▶ **WHAT YOU SHOULD DO**:
Whenever a line in the records below holds the string "Runtime", copy it out.
----- EXCERPTED RECORDS -----
(** [{ name: undefined }] *)
Definition nameUndefined : PlaceObject.partial :=
  {| PlaceObject.id' := None; PlaceObject.name' := Some Undefined;
     PlaceObject.address' := None; PlaceObject.description' := None;
     PlaceObject.cuisine' := None; PlaceObject.categoryId' := None;
     PlaceObject.isActive' := None; PlaceObject.latitude' := None;
     PlaceObject.longitude' := None; PlaceObject.category' := None;
     PlaceObject.images' := None; PlaceObject.chatHistories' := None |}.

(** The store after [setPlaces([hahoeHouse])] and
    [setSearchQuery("andong")]. *)
Definition searchingAndong : Runtime.state :=
  {| Runtime.places := [PlaceObject.ofTyped hahoeHouse];
     Runtime.categories := [];
     Runtime.selectedPlace := None;
     Runtime.filteredPlaces := [PlaceObject.ofTyped hahoeHouse];
     Runtime.searchQuery := "andong";
     Runtime.selectedCategoryId := None |}.

(* ------------------------------------------------------------------ *)
(** ** Strings: [includes] decides [Substring]                         *)
(* ------------------------------------------------------------------ *)

Lemma startsWith_prefix (needle s : string) :
  startsWith needle s = true <-> exists after, s = needle ++ after.
Proof.
  revert s; induction needle as [|a needle IH]; intros s; simpl.
  - split; [intros _; now exists s | reflexivity].
  - destruct s as [|b s].
    + split; [discriminate | intros [after H]; discriminate].
    + rewrite andb_true_iff, Ascii.eqb_eq, IH. split.
      * intros [-> [after ->]]. now exists after.
      * intros [after H]. injection H as -> ->. split; eauto.
Qed.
-----
▶ **WRITTEN SOLUTION**:
Definition searchingAndong : Runtime.state :=
  {| Runtime.places := [PlaceObject.ofTyped hahoeHouse];
     Runtime.categories := [];
     Runtime.selectedPlace := None;
     Runtime.filteredPlaces := [PlaceObject.ofTyped hahoeHouse];
     Runtime.searchQuery := "andong";
     Runtime.selectedCategoryId := None |}.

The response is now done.